» **WORK TO COMPLETE**
The records appear below. Set down exactly each line from the one that contains "reads z' out /\ _length z' = _length z." through the last, both included.

» **DATASET EXTRACT**
Lemma tx_loop_run ty th s out : 0 < th <= 64 -> forall tiles n tx z t, row_ok tx th tiles -> (Z.to_nat (x + width - tx) <= n)%nat ->
  reads z (flat_map encode_tile tiles ++ out) ->
  exists z', tx_loop fuel n x width tx ty th (World z s t : W) = (Ret tt, World z' s (t ++ row_draws tx ty th tiles)) /\
    reads z' out /\ _length z' = _length z.
Proof.
  intros Hth. induction tiles as [|tl tiles IH]; intros n tx z t Hok Hn Hr; cbn [row_ok row_draws flat_map] in *.
  - exists z. rewrite app_nil_r. destruct n; cbn [tx_loop]; (destruct (Z.ltb_spec tx (x + width)); [lia|]); auto.
  - destruct Hok as (Hlt & Htl & Hok). destruct n as [|n]; [lia|]. cbn [tx_loop]. destruct (Z.ltb_spec tx (x + width)); [|lia].
    unfold ZRLE_TILE_WIDTH. cbv zeta. rewrite <- app_assoc in Hr.
    destruct (decode_tile_run tl tx ty (Z.min 64 (x + width - tx)) th z s t _ Htl ltac:(lia) ltac:(lia) ltac:(nia) Hr) as (z1 & E & Hr1 & El).
    rewrite (bind_run _ _ _ _ _ E). destruct (IH n (tx + 64) z1 (t ++ [tile_draw tx ty (Z.min 64 (x + width - tx)) th tl]) Hok) as (z' & E' & Hr' & El');
      [lia|exact Hr1|]. exists z'. split; [etransitivity; [exact E'|now rewrite <- app_assoc]|]. split; [exact Hr'|now rewrite El'].
Qed.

» **TASK ANSWER**
    reads z' out /\ _length z' = _length z.
Proof.
  intros Hth. induction tiles as [|tl tiles IH]; intros n tx z t Hok Hn Hr; cbn [row_ok row_draws flat_map] in *.
  - exists z. rewrite app_nil_r. destruct n; cbn [tx_loop]; (destruct (Z.ltb_spec tx (x + width)); [lia|]); auto.
  - destruct Hok as (Hlt & Htl & Hok). destruct n as [|n]; [lia|]. cbn [tx_loop]. destruct (Z.ltb_spec tx (x + width)); [|lia].
    unfold ZRLE_TILE_WIDTH. cbv zeta. rewrite <- app_assoc in Hr.
    destruct (decode_tile_run tl tx ty (Z.min 64 (x + width - tx)) th z s t _ Htl ltac:(lia) ltac:(lia) ltac:(nia) Hr) as (z1 & E & Hr1 & El).
    rewrite (bind_run _ _ _ _ _ E). destruct (IH n (tx + 64) z1 (t ++ [tile_draw tx ty (Z.min 64 (x + width - tx)) th tl]) Hok) as (z' & E' & Hr' & El');
      [lia|exact Hr1|]. exists z'. split; [etransitivity; [exact E'|now rewrite <- app_assoc]|]. split; [exact Hr'|now rewrite El'].
Qed.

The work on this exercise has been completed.